Noch vier Rennen sind zu absolvieren: Vettels Vorsprung beträgt sechs Punkte, viel ist das nicht. Doch die Trendwende im Kräfteverhältnis zwischen Red Bull und Ferrari lässt den Schluss zu, dass Vettel alle Trümpfe in der Hand hält. Aber er wird sich nicht darauf verlassen, sondern nur darauf, was er selbst beisteuern kann: seinen enormen Ehrgeiz, den Glauben an sich selbst und die Fähigkeit, das Team in seinen Bann zu ziehen.
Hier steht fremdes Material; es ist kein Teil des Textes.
(** The chunks that [createAudioChunks] returns: their files have been
    added, their paths are those of the indices from 0 on, and they start
    at 0 and at the split points. *)
Lemma createAudioChunks_inr (probe : option float64)
  (splitTimes : list float64) (fs fs' : gset string)
  (chunks : list AudioChunk) :
  createAudioChunks tempDir now probe ffmpeg audioPath splitTimes fs
  = (fs', inr chunks) ->
  fs' = fs ∪ list_to_set (Path <$> chunks)
  /\ Path <$> chunks = chunkPath tempDir now <$> seq 0 (length chunks)
  /\ exists s,
       ((StartOffset <$> take (length splitTimes) chunks) ++ [s])%list
       = 0%float :: splitTimes
       /\ length splitTimes <= length chunks
       /\ if (s <? default 0 probe)%float
          then StartOffset <$> chunks = 0%float :: splitTimes
          else length chunks = length splitTimes.
Proof.
  unfold createAudioChunks.
  destruct (extractLoop _ _ _ _ _ _ _ _ _) as [fs1 [e|[s chunks1]]] eqn:Hloop;
    [discriminate|].
  apply extractLoop_inr in Hloop as (new & Hnew & -> & Hoff & Hpaths).
  cbn [app] in Hnew. subst chunks1.
  assert (Hlen : length new = length splitTimes).
  { apply (f_equal length) in Hpaths.
    now rewrite !length_fmap, length_seq in Hpaths. }
  destruct (s <? default 0%float probe)%float eqn:Hlast.
  - destruct (ffmpeg _) as [|wrote]; [|discriminate]. cbn [afterRun].
    intros [= <- <-].
    split; [rewrite fmap_app; set_solver|]. split.
    { rewrite fmap_app, length_app, Hpaths, Hlen. cbn [length fmap list_fmap].
      now rewrite Nat.add_1_r, seq_S, fmap_app. }
    exists s. rewrite <- Hlen, take_app_length, Hlen, length_app, Hlast.
    split; [exact Hoff|]. split; [lia|].
    rewrite fmap_app. exact Hoff.
  - intros [= <- <-]. split; [reflexivity|]. split; [now rewrite Hpaths, Hlen|].
    exists s. rewrite <- Hlen, firstn_all, Hlast. now split.
Qed.

End ChunkFiles.

(** X12.  When [createAudioChunks] returns chunks, the files it has added
    are those of the chunks, no two chunks share a file, and
    [cleanupChunks] removes them again: afterwards none of them is
    there, and a file system that had none of these paths before is as it
    was. *)
Theorem cleanupChunks_after_create (tempDir : string) (now : nat -> Z)
  (probe : option float64) (ffmpeg : ExtractCmd -> ffmpegExit)
  (audioPath : string) (splitTimes : list float64) (fs fs' : gset string)
  (chunks : list AudioChunk) :
  createAudioChunks tempDir now probe ffmpeg audioPath splitTimes fs
  = (fs', inr chunks) ->
  let paths : gset string := list_to_set (Path <$> chunks) in
  fs' = fs ∪ paths
  /\ NoDup (Path <$> chunks)
  /\ cleanupChunks chunks fs' = fs ∖ paths
  /\ (forall chunk, chunk ∈ chunks -> Path chunk ∉ cleanupChunks chunks fs')
  /\ (fs ## paths -> cleanupChunks chunks fs' = fs).
Proof.
  intros Hrun. cbv zeta.
  apply createAudioChunks_inr in Hrun as (-> & Hpaths & _).
  set (paths := list_to_set (Path <$> chunks) : gset string).
  assert (Hclean : cleanupChunks chunks (fs ∪ paths) = fs ∖ paths).
  { transitivity (removeChunks chunks (fs ∪ paths)); [reflexivity|].
    rewrite removeChunks_spec. fold paths. set_solver. }
  split; [reflexivity|]. split.
  { rewrite Hpaths. apply NoDup_fmap_2; [|apply NoDup_seq].
    intros i j. apply chunkPath_inj. }
  split; [exact Hclean|]. split.
  - intros chunk Hin. rewrite Hclean.
    assert (Path chunk ∈ paths); [|set_solver].
    apply elem_of_list_to_set, list_elem_of_fmap. eauto.
  - intros Hdisj. rewrite Hclean. set_solver.
Qed.

Lemma cleanupChunks_after_create_witness :
  cleanupChunks
    (chunkOf "/tmp" example_now [95; 205]%float <$> seq 0 3)
    (∅ ∪ chunkFiles "/tmp" example_now 3)
  = ∅ ∖ list_to_set
          (Path <$> (chunkOf "/tmp" example_now [95; 205]%float <$> seq 0 3)).
Proof.
  refine (proj1 (proj2 (proj2
    (cleanupChunks_after_create "/tmp" example_now (Some 300%float)
       (fun _ => Done) "talk.wav" [95; 205]%float ∅ _ _ _)))).
  vm_compute. reflexivity.
Defined.

Section Blanks.

Import GoStrings.

Lemma TrimLeft_blank (ws s : string) :
  blank ws = true -> TrimLeft (ws ++ s) = TrimLeft s.
Proof.
  induction ws as [|c ws IH]; [reflexivity|].
  cbn [blank]. intros [Hc Hws]%andb_true_iff.
  rewrite append_cons. cbn [TrimLeft]. rewrite Hc. now apply IH.
Qed.

Lemma TrimRight_blank (ws : string) : blank ws = true -> TrimRight ws = "".
Proof.
  induction ws as [|c ws IH]; [reflexivity|].
  cbn [blank]. intros [Hc Hws]%andb_true_iff.
  cbn [TrimRight]. now rewrite IH, Hc.
Qed.

Lemma TrimRight_app_blank (s ws : string) :
  blank ws = true -> TrimRight (s ++ ws) = TrimRight s.
Proof.
  intros Hws. induction s as [|c s IH].
  - now apply TrimRight_blank.
  - rewrite append_cons. cbn [TrimRight]. now rewrite IH.
Qed.

Lemma TrimLeft_nonblank (s ws : string) :
  blank s = false -> TrimLeft (s ++ ws) = TrimLeft s ++ ws.
Proof.
  induction s as [|c s IH]; [discriminate|].
  cbn [blank]. rewrite append_cons. cbn [TrimLeft].
  destruct (isSpace c); [exact IH|reflexivity].
Qed.

Lemma TrimLeft_all_blank (s : string) : blank s = true -> TrimLeft s = "".
Proof.
  induction s as [|c s IH]; [reflexivity|].
  cbn [blank TrimLeft]. intros [-> Hs]%andb_true_iff. now apply IH.
Qed.

Lemma blank_app (s t : string) : blank (s ++ t) = blank s && blank t.
Proof.
  induction s as [|c s IH]; [reflexivity|].
  rewrite append_cons. cbn [blank]. now rewrite IH, andb_assoc.
Qed.

(** Blanks at either end do not survive [TrimSpace]. *)
Lemma TrimSpace_blanks (lead s trail : string) :
  blank lead = true -> blank trail = true ->
  TrimSpace (lead ++ s ++ trail) = TrimSpace s.
Proof.
  intros Hl Ht. unfold TrimSpace. rewrite TrimLeft_blank by assumption.
  destruct (blank s) eqn:Hs.
  - rewrite !TrimLeft_all_blank; [reflexivity|assumption|].
    now rewrite blank_app, Hs, Ht.
  - rewrite TrimLeft_nonblank by assumption. now apply TrimRight_app_blank.
Qed.

End Blanks.

(** X13.  Blanks and line breaks before and after what ffprobe prints do
    not change the duration that [getAudioDuration] reads, whatever the
    scanner; an output of blanks only is an error. *)
Theorem getAudioDuration_blanks :
  (forall (scan : string -> option float64) (lead out trail : string),
      blank lead = true -> blank trail = true ->
      getAudioDuration scan (Some (lead ++ out ++ trail))
      = getAudioDuration scan (Some out))
  /\ (forall out : string,
        blank out = true ->
        getAudioDuration GoFmt.Sscanf_f (Some out) = None).
Proof.
  split.
  - intros scan lead out trail Hl Ht. unfold getAudioDuration.
    now rewrite TrimSpace_blanks.
  - intros out Hout. unfold getAudioDuration, GoStrings.TrimSpace.
    now rewrite (TrimLeft_all_blank out Hout).
Qed.

Lemma getAudioDuration_blanks_witness :
  getAudioDuration GoFmt.Sscanf_f
    (Some (" " ++ "541.000000" ++ GoStrings.newline))
  = getAudioDuration GoFmt.Sscanf_f (Some "541.000000").
Proof.
  apply (proj1 getAudioDuration_blanks GoFmt.Sscanf_f " " "541.000000"
           GoStrings.newline); reflexivity.
Defined.



(** ** Merged outputs: language, saveTXT and saveSRT *)

Section Outputs.

Local Open Scope nat_scope.

Lemma fold_left_append {A : Type} (f : A -> string) (l : list A) :
  forall init : string,
    fold_left (fun acc x => acc ++ f x) l init = init ++ joined (map f l).
Proof.
  induction l as [|x l IH]; intros init; cbn [fold_left map joined fold_right].
  - now rewrite append_nil_r.
  - rewrite IH. apply append_assoc.
Qed.

Lemma fold_left_lines (segs : list Segment) :
  forall init : string,
    fold_left (fun txt seg => (txt ++ SegText seg) ++ GoStrings.newline)
              segs init
    = init ++ joined (map (fun seg => SegText seg ++ GoStrings.newline) segs).
Proof.
  induction segs as [|seg segs IH]; intros init;
    cbn [fold_left map joined fold_right].
  - now rewrite append_nil_r.
  - now rewrite IH, !append_assoc.
Qed.

Lemma txtContent_segments (result : TranscriptionResult) :
  Segments result <> [] ->
  txtContent result
  = joined (map (fun seg => SegText seg ++ GoStrings.newline)
                (Segments result)).
Proof.
  intros Hne. unfold txtContent.
  destruct (Segments result) as [|seg segs] eqn:Hs; [congruence|].
  cbn [length Nat.ltb Nat.leb]. exact (fold_left_lines _ "").
Qed.

Lemma srtContent_cues (result : TranscriptionResult) :
  srtContent result = joined (map srtCue (Segments result)).
Proof. apply (fold_left_append srtCue). Qed.

(** The segments numbered from [id] on, when the counter does not wrap. *)
Lemma number_imap (ps : list (float64 * float64 * string)) :
  forall id : Z,
    (0 <= id)%Z -> (id + Z.of_nat (length ps) <= int_max)%Z ->
    number id ps
    = imap (fun k p => mkSegment (id + Z.of_nat k) (fst (fst p))
                         (snd (fst p)) (snd p)) ps.
Proof.
  induction ps as [|p ps IH]; intros id H0 Hmax; [reflexivity|].
  cbn [number imap length] in *. f_equal.
  - f_equal. lia.
  - rewrite int_succ_small by lia. rewrite IH by lia.
    apply imap_ext. intros k q _. cbn. f_equal. lia.
Qed.

Lemma map_imap {A B C : Type} (g : B -> C) (l : list A) :
  forall f : nat -> A -> B,
    map g (imap f l) = imap (fun k x => g (f k x)) l.
Proof.
  induction l as [|x l IH]; intros f; [reflexivity|].
  cbn [imap map]. f_equal. apply IH.
Qed.

Lemma emittedFrom_two (r0 r1 : TranscriptionResult)
  (rest : list TranscriptionResult) (chunks : list AudioChunk) :
  2 + length rest <= length chunks ->
  emittedFrom 0 (r0 :: r1 :: rest) chunks <> [].
Proof.
  intros Hlen. cbn [emittedFrom].
  destruct (lookup_lt_is_Some_2 chunks 0) as [c0 ->]; [lia|].
  destruct (lookup_lt_is_Some_2 chunks 1) as [c1 ->]; [lia|].
  intros H. apply app_eq_nil in H as [_ H]. apply app_eq_nil in H as [H _].
  unfold emitted in H. destruct (Segments r1); discriminate.
Qed.

(** The merged language is the first one that is not empty. *)
Lemma mergeLoop_language (chunks : list AudioChunk)
  (results : list TranscriptionResult) :
  forall (i : nat) (st st' : mergeState),
    mergeLoop chunks i results st = Some st' ->
    mLanguage st'
    = if String.eqb (mLanguage st) ""
      then hd "" (List.filter (fun l => negb (String.eqb l ""))
                              (map Language results))
      else mLanguage st.
Proof.
  induction results as [|result rest IH]; intros i st st' Hrun;
    cbn [mergeLoop map List.filter] in *.
  - injection Hrun as <-. now destruct (String.eqb_spec (mLanguage st) "").
  - destruct (chunks !! i) as [chunk|]; [|discriminate].
    rewrite (IH _ _ _ Hrun). unfold mergeOne. cbn [mLanguage].
    destruct (String.eqb_spec (mLanguage st) "") as [He|Hne];
      destruct (String.eqb_spec (Language result) "") as [Hl|Hl];
      cbn [andb negb hd].
    + now rewrite He.
    + apply String.eqb_neq in Hl. now rewrite Hl.
    + apply String.eqb_neq in Hne. now rewrite Hne.
    + apply String.eqb_neq in Hne. now rewrite Hne.
Qed.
Die Mannschaft steht uneingeschränkt hinter ihm

Sebastian Vettel will nur noch auf sich schauen, nicht auf Alonso. Das macht ihn jetzt so gefährlich. „Es fühlt sich sehr gut an, dass wir zum ersten Mal in dieser Saison die Führung übernommen haben, aber wir wollen uns darauf auf keinen Fall ausruhen“, sagt der 24-Jährige und legt sich für die finalen Aufgaben eine ihm angemessene Marschroute zurecht: „Die kommenden Rennen haben absolute Priorität. Was die anderen Teams machen, ist sicher nicht unwichtig, aber es liegt nicht in unserer Hand. Und deshalb bleiben wir – wie immer – ganz bei uns.“

Vettel, der lieber das Wort „wir“ benutzt als den Singular, hat also längst den Tunnelblick. Aber nicht nur er. Die ganze Mannschaft steht uneingeschränkt hinter ihm und schiebt Überstunden für die Mission Titel Nummer drei: „Ich könnte nicht eine Nacht mit zu wenig Schlaf auskommen, aber die Jungs im Team machen das nun schon drei Wochen in Folge. Das ist wirklich beeindruckend.“ Vettel ist von seiner Truppe vollends begeistert. Und in seiner Euphorie lässt er auch die Vermutung zu, als gehe es um deutlich mehr als ein paar Ehrenrunden im Scirocco-Cup.